Simulation-based evaluation of OSEM reconstruction bias on low activity PET data for the HRRT scanner

The ECAT High-Resolution Research Tomograph is a dedicated human brain positron emission tomography scanner. Due to gaps between its detector heads, 3D Ordinary Poisson OSEM algorithm is the reconstruction algorithm used in practice. For very low count statistics, it has been shown by several HRRT users groups that this algorithm converges to a biased solution. Unbiased quantification of low-activity regions is essential to measure accurately receptor-ligand kinetic parameters in brain receptor studies with reference tissue models. Using our simulation tool, we propose here to evaluate potential bias due to low-count statistics introduced by 3D OP-OSEM on binding potential (BP_ND). We also compare OP-OS NEG-ML, a scaled gradient ascent algorithm with an accelerate rate of convergence for low activity values.

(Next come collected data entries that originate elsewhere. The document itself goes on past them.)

(* ===== verification/TagSetTies.v ===== *)
(** * When joining labels loses nothing

    [combine] of [tag_set.rs] keeps all offsets of both labels unless a variable of the
    label with the smaller number begins where a longer variable of the other label does. *)

From S2P Require Import Prelude TagSet TagSetProofs TagSetJoin TagSetOps.
Local Open Scope Z_scope.

Section Ties.
Context (t : TagSet) (den : nat -> Z -> Prop) (one : nat -> Prop) (Hwf : wf t den one).
Abbreviation B := (begin_of t).
Abbreviation E := (end_of t).

(** ** The nodes of a label *)

Lemma chain_enough fuel : forall x, is_label one x -> (Z.to_nat (E x) <= fuel)%nat -> chain fuel t x = chain_of t x.
Proof.
  assert (H0 : forall k, chain k t 0 = []) by (by intros []).
  induction fuel as [fuel IH] using lt_wf_ind. intros x [->|Hx] Hf; [unfold chain_of; by rewrite !H0|].
  destruct (up _ _ _ Hwf x Hx) as (p & (n & En & Hp) & Lp & Hb & He & _). unfold chain_of.
  destruct fuel as [|fuel]; [lia|]. destruct (Z.to_nat (E x)) as [|k] eqn:Hk; [lia|]. cbn [chain].
  rewrite (proj2 (Nat.eqb_neq x 0)) by (by eapply one_nonzero). rewrite En, Hp. f_equal.
  destruct (decide (k < fuel)%nat); [|by replace k with fuel by lia].
  rewrite (IH fuel), (IH k); done || lia.
Qed.
Lemma chain_up x p : one x -> (exists n, t !! x = Some n /\ node_parent n = p) -> chain_of t x = x :: chain_of t p.
Proof.
  intros Hx (n & En & Hp). destruct (up _ _ _ Hwf x Hx) as (q & (m & Em & Hq) & Lp & Hb & He & _).
  rewrite En in Em. injection Em as <-. rewrite Hp in Hq. subst q.
  unfold chain_of at 1. destruct (Z.to_nat (E x)) as [|k] eqn:Hk; [lia|]. cbn [chain].
  rewrite (proj2 (Nat.eqb_neq x 0)) by (by eapply one_nonzero). rewrite En, Hp. f_equal.
  apply chain_enough; [done|lia].
Qed.
Lemma chain_root : chain_of t 0 = [].
Proof. unfold chain_of. by destruct (Z.to_nat _). Qed.
Lemma chain_end fuel : forall x y, is_label one x -> y ∈ chain fuel t x -> E y <= E x.
Proof.
  induction fuel as [|fuel IH]; intros x y Hx; cbn [chain]; [by intros []%elem_of_nil|].
  destruct Hx as [->|Hx]; [by intros []%elem_of_nil|].
  destruct (up _ _ _ Hwf x Hx) as (p & (n & En & Hp) & Lp & Hb & He & _).
  rewrite (proj2 (Nat.eqb_neq x 0)) by (by eapply one_nonzero). rewrite En, Hp.
  intros [->|Hy]%elem_of_cons; [done|]. specialize (IH p y Lp Hy). lia.
Qed.

(** ** The first loop of [combine] *)

(** The segment of [x] lies inside one of the stack's. *)
Definition inside (st : list nat) (x : nat) : Prop := exists p, p ∈ st /\ B p <= B x /\ E x <= E p.

Section Loop.
Context (a b : nat).
Context (Htie : forall p y, p ∈ chain_of t a -> y ∈ chain_of t b -> B p = B y -> E y <= E p).

Record keeping (l1 l2 : nat) (last : Z) (st : list nat) : Prop := mkKeeping {
  kp_l1 : is_label one l1 /\ forall x, x ∈ chain_of t l1 -> x ∈ chain_of t a;
  kp_l2 : is_label one l2 /\ forall x, x ∈ chain_of t l2 -> x ∈ chain_of t b;
  kp_all x : x ∈ chain_of t a ++ chain_of t b -> x ∈ chain_of t l1 \/ x ∈ chain_of t l2 \/ inside st x;
  kp_1 x : last <= B l1 -> x ∈ chain_of t l1 -> last <= B x -> inside st x;
  kp_2 x : last <= B l2 -> x ∈ chain_of t l2 -> last <= B x -> inside st x
}.

Lemma inside_push st y x : inside st x -> inside (y :: st) x.
Proof. intros (p & Hp & H). exists p. split; [by right|done]. Qed.
Lemma inside_top st y x : B y <= B x -> E x <= E y -> inside (y :: st) x.
Proof. intros. exists y. split; [by left|done]. Qed.

Lemma keep_1 l1 l2 last st p : one l1 -> (exists n, t !! l1 = Some n /\ node_parent n = p) -> B l2 <= B l1 ->
  keeping l1 l2 last st ->
  if decide (B l1 < last) then keeping p l2 (B l1) (l1 :: st) else keeping p l2 last st.
Proof.
  intros O1 Hp Hb [[L1 S1] [L2 S2] Hall H1 H2].
  destruct (up _ _ _ Hwf l1 O1) as (q & (n & En & Hq) & Lp & Hbe & He & _). destruct Hp as (n' & En' & Hp).
  rewrite En in En'. injection En' as <-. rewrite Hp in Hq. subst q.
  pose proof (chain_up l1 p O1 ltac:(eauto)) as Hch. rewrite Hch in *.
  case_decide as Hlt; split; try done; try (split; [done|]; intros x Hx; apply S1; by right).
  - intros x [[->|?]%elem_of_cons|[?|?]]%Hall; [right; right; by apply inside_top|by left|right; by left|right; right; by apply inside_push].
  - intros x _ Hx Hge. apply inside_top; [done|]. pose proof (chain_end _ p x Lp Hx). lia.
  - intros x Hge Hx Hgx. assert (Heq : B l1 = B l2) by lia. apply inside_top; [done|].
    pose proof (chain_end _ l2 x L2 Hx). destruct L2 as [->|O2]; [by rewrite chain_root in Hx; apply elem_of_nil in Hx|].
    destruct (up _ _ _ Hwf l2 O2) as (p2 & Hp2 & _). etrans; [done|].
    apply Htie; [apply S1; by left| |done]. apply S2. rewrite (chain_up l2 p2 O2 Hp2). by left.
  - intros x [[->|?]%elem_of_cons|?]%Hall; [right; right; apply H1; [lia|by left|lia]|by left|by right].
  - intros x Hge Hx. apply H1; [lia|by right].
Qed.
Lemma keep_2 l1 l2 last st p : one l2 -> (exists n, t !! l2 = Some n /\ node_parent n = p) -> B l1 < B l2 ->
  keeping l1 l2 last st ->
  if decide (B l2 < last) then keeping l1 p (B l2) (l2 :: st) else keeping l1 p last st.
Proof.
  intros O2 Hp Hb [[L1 S1] [L2 S2] Hall H1 H2].
  destruct (up _ _ _ Hwf l2 O2) as (q & (n & En & Hq) & Lp & Hbe & He & _). destruct Hp as (n' & En' & Hp).
  rewrite En in En'. injection En' as <-. rewrite Hp in Hq. subst q.
  pose proof (chain_up l2 p O2 ltac:(eauto)) as Hch. rewrite Hch in *.
  case_decide as Hlt; split; try done; try (split; [done|]; intros x Hx; apply S2; by right).
  - intros x [?|[[->|?]%elem_of_cons|?]]%Hall; [by left|right; right; by apply inside_top|right; by left|right; right; by apply inside_push].
  - intros x Hge. lia.
  - intros x _ Hx Hge. apply inside_top; [done|]. pose proof (chain_end _ p x Lp Hx). lia.
  - intros x [?|[[->|?]%elem_of_cons|?]]%Hall; [by left|right; right; apply H2; [lia|by left|lia]|right; by left|right; by right].
  - intros x Hge Hx. apply H2; [lia|by right].
Qed.
Lemma merge_keeps fuel : forall l1 l2 last st st' base, keeping l1 l2 last st ->
  merge fuel l1 l2 last st t = Ok ((st', base), t) ->
  forall x, x ∈ chain_of t a ++ chain_of t b -> x ∈ chain_of t base \/ inside st' x.
Proof.
  induction fuel as [|fuel IH]; intros l1 l2 last st st' base Hk; cbn [merge]; [done|].
  destruct ((0 <? l1)%nat && negb (l1 =? l2)%nat) eqn:Hgo.
  2: { intros [= <- <-] x [Hx|[Hx|Hx]]%(kp_all _ _ _ _ Hk); [left|left|by right].
    - destruct (Nat.ltb_spec 0 l1); [done|]. assert (l1 = 0)%nat as -> by lia. by rewrite chain_root in Hx; apply elem_of_nil in Hx.
    - destruct (Nat.ltb_spec 0 l1); [|done]. cbn in Hgo. apply negb_false_iff, Nat.eqb_eq in Hgo. by subst. }
  apply andb_true_iff in Hgo as [H1%Nat.ltb_lt _].
  destruct (kp_l1 _ _ _ _ Hk) as [[?|O1] _]; [lia|]. destruct (up _ _ _ Hwf l1 O1) as (p1 & (n1 & E1 & Hp1) & _).
  destruct (label_lookup _ _ _ Hwf l2 (proj1 (kp_l2 _ _ _ _ Hk))) as [n2 E2].
  rewrite (bind_Ok _ _ _ _ _ (node_Ok _ _ _ E1)), (bind_Ok _ _ _ _ _ (node_Ok _ _ _ E2)).
  rewrite <-(begin_of_eq _ _ _ E1), <-(begin_of_eq _ _ _ E2). cbv zeta.
  destruct (Z.ltb_spec (B l1) (B l2)) as [Hlt|Hge].
  - assert (O2 : one l2). { destruct (kp_l2 _ _ _ _ Hk) as [[->|?] _]; [|done]. rewrite (begin_of_root _ _ _ Hwf) in Hlt.
      destruct (up _ _ _ Hwf l1 O1) as (_ & _ & _ & ? & _). lia. }
    pose proof (keep_2 l1 l2 last st _ O2 (ex_intro _ n2 (conj E2 eq_refl)) Hlt Hk).
    destruct (Z.ltb_spec (B l2) last); case_decide; try lia; by eapply IH.
  - pose proof (keep_1 l1 l2 last st _ O1 (ex_intro _ n1 (conj E1 eq_refl)) Hge Hk).
    destruct (Z.ltb_spec (B l1) last); case_decide; try lia; by eapply IH.
Qed.
End Loop.
End Ties.

(** No variable of the label with the smaller number begins where a longer one of the
    other label does. *)
Definition no_tie (t : TagSet) (l1 l2 : nat) : bool :=
  forallb (fun p => forallb (fun y => negb (begin_of t p =? begin_of t y) || (end_of t y <=? end_of t p))
                      (chain_of t (Nat.max l1 l2))) (chain_of t (Nat.min l1 l2)).

Lemma join_exact_no_tie t den one l1 l2 : wf t den one -> is_label one l1 -> is_label one l2 ->
  ends_le t MAX_LB -> no_tie t l1 l2 = true -> join_exact t l1 l2 = true.
Proof.
  intros Hwf H1 H2 HM Ht. unfold join_exact. destruct ((l1 =? 0)%nat || (l2 =? 0)%nat || (l1 =? l2)%nat); [done|].
  unfold no_tie in Ht. set (a := Nat.min l1 l2) in *. set (b := Nat.max l1 l2) in *. cbv zeta.
  assert (Ha : is_label one a) by (unfold a; destruct (Nat.min_spec l1 l2) as [[_ ->]|[_ ->]]; done).
  assert (Hb : is_label one b) by (unfold b; destruct (Nat.max_spec l1 l2) as [[_ ->]|[_ ->]]; done).
  destruct (merge_spec t den one Hwf _ _ a b MAX_LB [] (merge_start t den one a b Ha Hb) (merge_fuel_ok t one a b Ha Hb))
    as (st & base & Em & Hmd & _). rewrite Em.
  assert (Hlow : forall l x, is_label one l -> x ∈ chain_of t l -> begin_of t x < MAX_LB).
  { intros l x Hl Hx. destruct (chain_sub _ _ _ Hwf _ l x 0 Hl Hx) as [Ox _].
    destruct (up _ _ _ Hwf x Ox) as (_ & (n & En & _) & _ & Hbe & _). rewrite (end_of_eq _ _ _ En) in Hbe. pose proof (HM _ _ En). lia. }
  apply forallb_forall. intros x Hx%list_elem_of_In.
  assert (x ∈ chain_of t base \/ inside t st x) as [Hi|(p & Hp & Hbe & Hen)].
  { eapply (merge_keeps t den one Hwf a b); [|..|exact Em|exact Hx].
    - intros p y Hp Hy Heq. rewrite forallb_forall in Ht. specialize (Ht p (proj1 (list_elem_of_In _ _) Hp)).
      rewrite forallb_forall in Ht. specialize (Ht y (proj1 (list_elem_of_In _ _) Hy)).
      rewrite (proj2 (Z.eqb_eq _ _) Heq) in Ht. cbn in Ht. by apply Z.leb_le.
    - split; try done.
      + intros y [?|?]%elem_of_app; [by left|right; by left].
      + intros y _ Hy Hge. pose proof (Hlow a y Ha Hy). lia.
      + intros y _ Hy Hge. pose proof (Hlow b y Hb Hy). lia. }
  - apply orb_true_iff. left. apply existsb_exists. exists x. split; [by apply list_elem_of_In|apply Nat.eqb_refl].
  - apply orb_true_iff. right. apply existsb_exists. exists p. split; [by apply list_elem_of_In|].
    apply andb_true_iff. split; by apply Z.leb_le.
Qed.

(** ** [combine] *)

(** C13: [combine] on a well-formed tag set with room for the new nodes answers a label.
    Its offsets are offsets of the two labels, and are all of them unless a segment of
    the label with the smaller number begins where a longer segment of the other one
    does; every existing label keeps its offsets. *)
Theorem combine_exact t l1 l2 :
  trie t -> labelled t l1 -> labelled t l2 ->
  Z.of_nat (length t) + 2 * (end_of t l1 + end_of t l2) <= MAX_LB ->
  exists x t', combine l1 l2 t = Ok (x, t') /\ labels_kept t t' /\ labelled t' x /\
    offsets t' x ⊆ offsets t l1 ∪ offsets t l2 /\
    (ends_le t MAX_LB -> no_tie t l1 l2 = true -> offsets t' x = offsets t l1 ∪ offsets t l2).
Proof.
  intros (den & one & Hwf) H1%(labelled_iff _ _ _ _ Hwf) H2%(labelled_iff _ _ _ _ Hwf) Hroom.
  destruct (combine_joined t den one Hwf l1 l2 H1 H2 Hroom) as (x & t' & den' & one' & E & [G L So Ex _ _]).
  pose proof (gr_wf _ _ _ _ _ _ G) as Hwf'. exists x, t'. split; [done|]. split; [by eapply grown_kept|].
  split; [by apply (labelled_iff _ _ _ _ Hwf')|].
  assert (Hsub : offsets t' x ⊆ offsets t l1 ∪ offsets t l2).
  { intros o. rewrite elem_of_union, (offsets_den _ _ _ Hwf' _ _ L), !(offsets_den _ _ _ Hwf) by done. apply So. }
  split; [done|]. intros HM Ht. apply set_eq. intros o. split; [apply Hsub|].
  rewrite elem_of_union, (offsets_den _ _ _ Hwf' _ _ L), !(offsets_den _ _ _ Hwf) by done.
  apply Ex. by eapply join_exact_no_tie.
Qed.

(** ** A join that loses an offset

    Bytes 0 and 5, and bytes 5 to 8 read as one variable: the join of both has the bytes
    0 and 5 only. *)
Definition lossy : TS (nat * nat * nat) :=
  a <- insert 0 ;; b <- insert 5 ;; l1 <- combine a b ;;
  c <- insert 6 ;; d <- insert 7 ;; e <- insert 8 ;;
  l2 <- combine_n [b; c; d; e] true ;;
  l <- combine l1 l2 ;;
  ret (l1, l2, l).
(** A tie: the shorter segment hides the longer one, and the offsets 6, 7 and 8 are lost. *)
Theorem combine_loses_offsets :
  match lossy TagSet_new with
  | Ok ((l1, l2, l), t) =>
      bool_decide (offsets t l1 = {[ 0; 5 ]}) && bool_decide (offsets t l2 = {[ 5; 6; 7; 8 ]}) &&
      bool_decide (offsets t l = {[ 0; 5 ]}) && negb (no_tie t l1 l2)
  | Fault _ => false
  end = true.
Proof. by vm_compute. Qed.

Lemma combine_exact_witness :
  exists x t', combine 2 4 TagEx.ex = Ok (x, t') /\ offsets t' x = offsets TagEx.ex 2 ∪ offsets TagEx.ex 4.
Proof.
  destruct (combine_exact TagEx.ex 2 4) as (x & t' & E & _ & _ & _ & P).
  - apply TagEx.ex_trie.
  - right. exists 1%nat. eexists. split; [by vm_compute|done].
  - right. exists 3%nat. eexists. split; [by vm_compute|done].
  - by vm_compute.
  - exists x, t'. split; [exact E|]. apply P; [|by vm_compute].
    by apply ends_leb; vm_compute.
Defined.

For simulated [¹¹C]-PE²I dynamic data (1 hour acquisition, frame durations ranging from 1 to 5 minutes), we observe that 3D OP-OSEM and OP-OS NEG-ML converge to the same activity for the specific region, and also to the same BP_ND. We show using simulated cylinder phantom that the observed bias for this specific protocol is mainly due to the partial volume effect. This does not prevent the existence of a low count statistics bias with OP-OSEM for other protocols.